Work required – Only the lines from the start of the material through the line containing "on_cErr (r_err r) Some (mret None)." are to be extracted, exactly as they appear.

Data for processing –
*** Block opens ***
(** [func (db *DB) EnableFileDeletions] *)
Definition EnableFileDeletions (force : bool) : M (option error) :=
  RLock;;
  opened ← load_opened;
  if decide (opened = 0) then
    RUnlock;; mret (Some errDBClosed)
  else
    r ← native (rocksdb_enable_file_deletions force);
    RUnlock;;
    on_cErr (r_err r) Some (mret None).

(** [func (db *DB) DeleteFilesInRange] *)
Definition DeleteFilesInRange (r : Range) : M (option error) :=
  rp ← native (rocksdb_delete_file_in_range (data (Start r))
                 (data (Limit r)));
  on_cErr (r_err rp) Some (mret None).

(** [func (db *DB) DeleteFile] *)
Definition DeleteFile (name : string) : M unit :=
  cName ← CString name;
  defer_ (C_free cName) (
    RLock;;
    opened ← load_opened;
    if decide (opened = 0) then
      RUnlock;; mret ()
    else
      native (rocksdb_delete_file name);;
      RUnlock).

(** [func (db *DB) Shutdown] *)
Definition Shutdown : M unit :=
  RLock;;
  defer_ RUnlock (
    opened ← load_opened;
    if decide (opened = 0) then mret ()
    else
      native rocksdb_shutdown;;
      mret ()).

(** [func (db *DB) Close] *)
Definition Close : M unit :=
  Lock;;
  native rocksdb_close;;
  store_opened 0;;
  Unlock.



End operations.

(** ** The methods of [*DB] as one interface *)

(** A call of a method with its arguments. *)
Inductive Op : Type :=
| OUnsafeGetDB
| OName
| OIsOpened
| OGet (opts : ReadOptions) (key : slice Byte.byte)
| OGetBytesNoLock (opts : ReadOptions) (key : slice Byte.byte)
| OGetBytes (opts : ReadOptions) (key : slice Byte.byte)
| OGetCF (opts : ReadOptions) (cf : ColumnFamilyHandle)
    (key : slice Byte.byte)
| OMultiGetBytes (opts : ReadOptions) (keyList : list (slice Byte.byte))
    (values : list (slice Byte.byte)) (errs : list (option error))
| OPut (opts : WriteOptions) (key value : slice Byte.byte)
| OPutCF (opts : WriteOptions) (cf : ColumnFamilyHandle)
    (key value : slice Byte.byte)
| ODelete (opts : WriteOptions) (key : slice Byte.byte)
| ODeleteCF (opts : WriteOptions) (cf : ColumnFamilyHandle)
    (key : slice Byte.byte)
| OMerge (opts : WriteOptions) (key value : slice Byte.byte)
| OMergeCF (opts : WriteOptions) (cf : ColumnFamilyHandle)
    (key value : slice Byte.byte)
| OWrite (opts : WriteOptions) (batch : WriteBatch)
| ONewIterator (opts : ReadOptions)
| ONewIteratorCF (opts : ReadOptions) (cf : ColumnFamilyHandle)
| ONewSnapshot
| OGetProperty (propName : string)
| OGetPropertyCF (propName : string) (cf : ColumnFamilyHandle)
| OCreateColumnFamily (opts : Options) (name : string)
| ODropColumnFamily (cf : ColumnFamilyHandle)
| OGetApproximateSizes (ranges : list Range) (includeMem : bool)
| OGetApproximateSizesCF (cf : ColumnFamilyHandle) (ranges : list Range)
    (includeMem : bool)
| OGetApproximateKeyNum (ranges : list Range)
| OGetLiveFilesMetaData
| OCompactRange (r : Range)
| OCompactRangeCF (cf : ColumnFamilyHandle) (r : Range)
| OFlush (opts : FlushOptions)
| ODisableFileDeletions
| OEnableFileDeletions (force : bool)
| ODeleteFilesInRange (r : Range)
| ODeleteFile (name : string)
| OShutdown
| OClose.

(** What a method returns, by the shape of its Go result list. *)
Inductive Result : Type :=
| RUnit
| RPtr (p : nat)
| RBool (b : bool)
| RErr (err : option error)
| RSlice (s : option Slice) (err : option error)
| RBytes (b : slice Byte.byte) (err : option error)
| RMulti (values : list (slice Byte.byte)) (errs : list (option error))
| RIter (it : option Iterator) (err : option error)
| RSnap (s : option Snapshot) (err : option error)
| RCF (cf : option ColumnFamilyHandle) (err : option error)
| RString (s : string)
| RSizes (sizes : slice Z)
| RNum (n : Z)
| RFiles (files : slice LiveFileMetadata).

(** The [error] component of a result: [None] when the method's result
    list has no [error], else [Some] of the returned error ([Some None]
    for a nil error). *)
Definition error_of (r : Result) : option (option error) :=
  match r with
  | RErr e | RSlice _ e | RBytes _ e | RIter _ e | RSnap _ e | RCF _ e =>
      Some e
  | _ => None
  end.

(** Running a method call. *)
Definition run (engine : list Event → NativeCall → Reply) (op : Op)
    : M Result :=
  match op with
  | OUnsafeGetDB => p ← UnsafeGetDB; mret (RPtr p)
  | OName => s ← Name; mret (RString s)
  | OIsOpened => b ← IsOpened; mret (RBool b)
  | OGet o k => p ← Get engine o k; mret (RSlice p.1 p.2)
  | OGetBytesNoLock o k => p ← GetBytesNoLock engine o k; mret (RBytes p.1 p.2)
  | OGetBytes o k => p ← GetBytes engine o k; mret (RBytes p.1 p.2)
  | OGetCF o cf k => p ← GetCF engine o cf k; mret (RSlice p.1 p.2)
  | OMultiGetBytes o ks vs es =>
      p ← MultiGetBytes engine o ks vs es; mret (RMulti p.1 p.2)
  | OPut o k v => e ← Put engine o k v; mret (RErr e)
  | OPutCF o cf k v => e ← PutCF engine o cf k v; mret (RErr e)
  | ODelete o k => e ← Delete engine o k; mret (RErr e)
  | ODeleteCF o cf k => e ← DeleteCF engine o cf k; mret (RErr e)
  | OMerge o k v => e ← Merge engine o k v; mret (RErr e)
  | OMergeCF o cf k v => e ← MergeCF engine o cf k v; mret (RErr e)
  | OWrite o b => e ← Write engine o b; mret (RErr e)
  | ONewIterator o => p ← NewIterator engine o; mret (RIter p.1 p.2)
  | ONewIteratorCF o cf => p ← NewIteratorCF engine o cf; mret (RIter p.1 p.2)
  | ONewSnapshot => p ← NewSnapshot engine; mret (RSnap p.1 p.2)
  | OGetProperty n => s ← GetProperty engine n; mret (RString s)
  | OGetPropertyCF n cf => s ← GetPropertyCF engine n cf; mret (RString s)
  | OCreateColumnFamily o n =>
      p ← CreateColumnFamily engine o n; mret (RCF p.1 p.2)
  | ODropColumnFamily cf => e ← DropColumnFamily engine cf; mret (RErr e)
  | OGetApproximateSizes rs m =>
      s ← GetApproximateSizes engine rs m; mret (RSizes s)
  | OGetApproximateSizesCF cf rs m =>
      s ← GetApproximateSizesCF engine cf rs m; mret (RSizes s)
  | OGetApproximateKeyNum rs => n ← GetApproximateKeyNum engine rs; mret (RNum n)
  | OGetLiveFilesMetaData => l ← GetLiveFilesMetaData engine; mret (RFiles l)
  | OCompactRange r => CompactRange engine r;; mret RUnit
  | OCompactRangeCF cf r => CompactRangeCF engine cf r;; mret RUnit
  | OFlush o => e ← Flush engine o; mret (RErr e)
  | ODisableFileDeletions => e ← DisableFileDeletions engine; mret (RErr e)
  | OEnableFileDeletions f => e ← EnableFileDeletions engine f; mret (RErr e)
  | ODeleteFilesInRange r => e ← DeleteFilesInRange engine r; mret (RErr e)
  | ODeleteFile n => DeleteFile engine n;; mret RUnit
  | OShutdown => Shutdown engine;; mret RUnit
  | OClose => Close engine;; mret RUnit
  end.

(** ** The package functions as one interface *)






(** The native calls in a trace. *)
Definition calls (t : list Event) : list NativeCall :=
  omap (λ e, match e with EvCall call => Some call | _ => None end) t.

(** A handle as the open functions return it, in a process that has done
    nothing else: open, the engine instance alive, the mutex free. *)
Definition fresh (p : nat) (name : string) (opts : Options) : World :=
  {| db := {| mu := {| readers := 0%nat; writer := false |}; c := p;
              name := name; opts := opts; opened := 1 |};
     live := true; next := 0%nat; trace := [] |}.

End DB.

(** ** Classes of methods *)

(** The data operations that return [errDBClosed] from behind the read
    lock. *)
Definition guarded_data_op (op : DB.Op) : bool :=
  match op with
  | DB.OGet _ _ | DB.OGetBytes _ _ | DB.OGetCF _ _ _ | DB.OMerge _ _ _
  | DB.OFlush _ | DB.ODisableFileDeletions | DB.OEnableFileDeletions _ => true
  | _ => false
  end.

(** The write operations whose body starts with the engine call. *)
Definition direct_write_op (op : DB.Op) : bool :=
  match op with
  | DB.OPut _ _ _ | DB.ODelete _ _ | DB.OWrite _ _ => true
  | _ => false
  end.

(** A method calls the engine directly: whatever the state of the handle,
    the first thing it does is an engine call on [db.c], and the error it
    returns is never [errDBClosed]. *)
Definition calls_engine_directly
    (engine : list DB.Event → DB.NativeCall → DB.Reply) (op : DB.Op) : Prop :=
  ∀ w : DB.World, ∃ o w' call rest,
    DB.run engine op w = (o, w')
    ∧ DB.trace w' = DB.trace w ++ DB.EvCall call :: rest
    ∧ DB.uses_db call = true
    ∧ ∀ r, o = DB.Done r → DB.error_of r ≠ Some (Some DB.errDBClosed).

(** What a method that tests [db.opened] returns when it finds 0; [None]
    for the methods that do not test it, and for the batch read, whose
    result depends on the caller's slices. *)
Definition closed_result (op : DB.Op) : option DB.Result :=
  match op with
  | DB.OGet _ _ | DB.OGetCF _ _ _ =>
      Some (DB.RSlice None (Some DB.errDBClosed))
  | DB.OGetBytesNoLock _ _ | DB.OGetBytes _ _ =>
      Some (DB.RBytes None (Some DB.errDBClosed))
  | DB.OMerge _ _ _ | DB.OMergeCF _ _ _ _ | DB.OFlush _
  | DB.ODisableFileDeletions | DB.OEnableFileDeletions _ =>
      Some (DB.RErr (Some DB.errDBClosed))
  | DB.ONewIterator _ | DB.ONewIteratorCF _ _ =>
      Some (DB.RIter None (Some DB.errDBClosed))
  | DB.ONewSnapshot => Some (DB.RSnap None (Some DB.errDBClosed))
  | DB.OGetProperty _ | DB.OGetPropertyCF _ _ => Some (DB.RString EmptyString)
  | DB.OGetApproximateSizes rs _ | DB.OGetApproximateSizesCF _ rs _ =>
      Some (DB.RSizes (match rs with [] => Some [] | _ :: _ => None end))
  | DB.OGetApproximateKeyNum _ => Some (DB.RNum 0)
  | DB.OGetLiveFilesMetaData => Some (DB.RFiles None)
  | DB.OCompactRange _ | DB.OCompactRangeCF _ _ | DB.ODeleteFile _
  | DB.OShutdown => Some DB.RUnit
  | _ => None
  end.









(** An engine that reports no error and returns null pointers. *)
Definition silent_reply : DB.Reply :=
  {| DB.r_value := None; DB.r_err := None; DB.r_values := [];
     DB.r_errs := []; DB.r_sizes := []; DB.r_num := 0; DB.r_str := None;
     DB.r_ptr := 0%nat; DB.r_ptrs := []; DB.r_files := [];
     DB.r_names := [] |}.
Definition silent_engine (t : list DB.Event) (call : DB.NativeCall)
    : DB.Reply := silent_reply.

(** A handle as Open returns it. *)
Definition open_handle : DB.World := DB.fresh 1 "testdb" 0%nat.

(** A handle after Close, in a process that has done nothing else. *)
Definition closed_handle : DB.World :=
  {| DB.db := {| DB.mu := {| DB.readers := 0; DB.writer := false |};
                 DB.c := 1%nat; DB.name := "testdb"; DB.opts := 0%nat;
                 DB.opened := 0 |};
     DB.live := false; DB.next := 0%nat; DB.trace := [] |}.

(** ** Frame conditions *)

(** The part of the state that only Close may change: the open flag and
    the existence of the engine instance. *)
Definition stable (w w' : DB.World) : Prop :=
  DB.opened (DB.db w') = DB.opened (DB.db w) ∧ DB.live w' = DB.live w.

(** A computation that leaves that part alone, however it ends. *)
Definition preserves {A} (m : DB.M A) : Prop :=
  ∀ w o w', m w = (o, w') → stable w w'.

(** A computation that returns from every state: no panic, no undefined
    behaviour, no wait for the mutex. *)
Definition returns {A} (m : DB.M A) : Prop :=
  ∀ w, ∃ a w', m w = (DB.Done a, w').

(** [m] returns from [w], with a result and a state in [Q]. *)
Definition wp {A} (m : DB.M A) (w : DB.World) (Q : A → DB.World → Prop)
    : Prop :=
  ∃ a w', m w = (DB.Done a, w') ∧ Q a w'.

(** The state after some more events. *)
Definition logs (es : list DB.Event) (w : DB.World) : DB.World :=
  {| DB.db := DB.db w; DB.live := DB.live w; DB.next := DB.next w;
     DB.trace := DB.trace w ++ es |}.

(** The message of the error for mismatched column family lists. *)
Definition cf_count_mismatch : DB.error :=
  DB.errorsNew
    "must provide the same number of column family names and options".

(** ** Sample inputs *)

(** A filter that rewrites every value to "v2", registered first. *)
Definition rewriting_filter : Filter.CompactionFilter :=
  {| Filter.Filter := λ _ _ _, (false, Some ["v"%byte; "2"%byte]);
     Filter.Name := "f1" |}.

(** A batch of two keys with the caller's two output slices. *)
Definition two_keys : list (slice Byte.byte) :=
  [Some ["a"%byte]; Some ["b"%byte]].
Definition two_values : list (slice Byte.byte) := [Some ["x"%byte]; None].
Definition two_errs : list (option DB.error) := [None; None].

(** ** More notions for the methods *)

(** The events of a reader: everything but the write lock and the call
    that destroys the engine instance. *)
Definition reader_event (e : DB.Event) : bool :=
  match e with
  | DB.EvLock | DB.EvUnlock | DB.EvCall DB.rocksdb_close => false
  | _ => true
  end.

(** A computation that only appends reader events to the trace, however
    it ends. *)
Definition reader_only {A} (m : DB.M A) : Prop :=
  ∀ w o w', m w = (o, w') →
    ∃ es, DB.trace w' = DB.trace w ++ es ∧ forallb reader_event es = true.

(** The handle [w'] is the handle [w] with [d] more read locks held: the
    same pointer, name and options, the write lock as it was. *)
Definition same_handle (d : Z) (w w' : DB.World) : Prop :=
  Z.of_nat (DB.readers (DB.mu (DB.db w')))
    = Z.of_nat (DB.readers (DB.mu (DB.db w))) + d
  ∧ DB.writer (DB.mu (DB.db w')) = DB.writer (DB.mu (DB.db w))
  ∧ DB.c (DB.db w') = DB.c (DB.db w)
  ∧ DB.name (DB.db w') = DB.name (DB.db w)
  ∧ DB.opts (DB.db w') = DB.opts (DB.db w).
*** Block closes ***
Answer section –
(** [func (db *DB) EnableFileDeletions] *)
Definition EnableFileDeletions (force : bool) : M (option error) :=
  RLock;;
  opened ← load_opened;
  if decide (opened = 0) then
    RUnlock;; mret (Some errDBClosed)
  else
    r ← native (rocksdb_enable_file_deletions force);
    RUnlock;;
    on_cErr (r_err r) Some (mret None).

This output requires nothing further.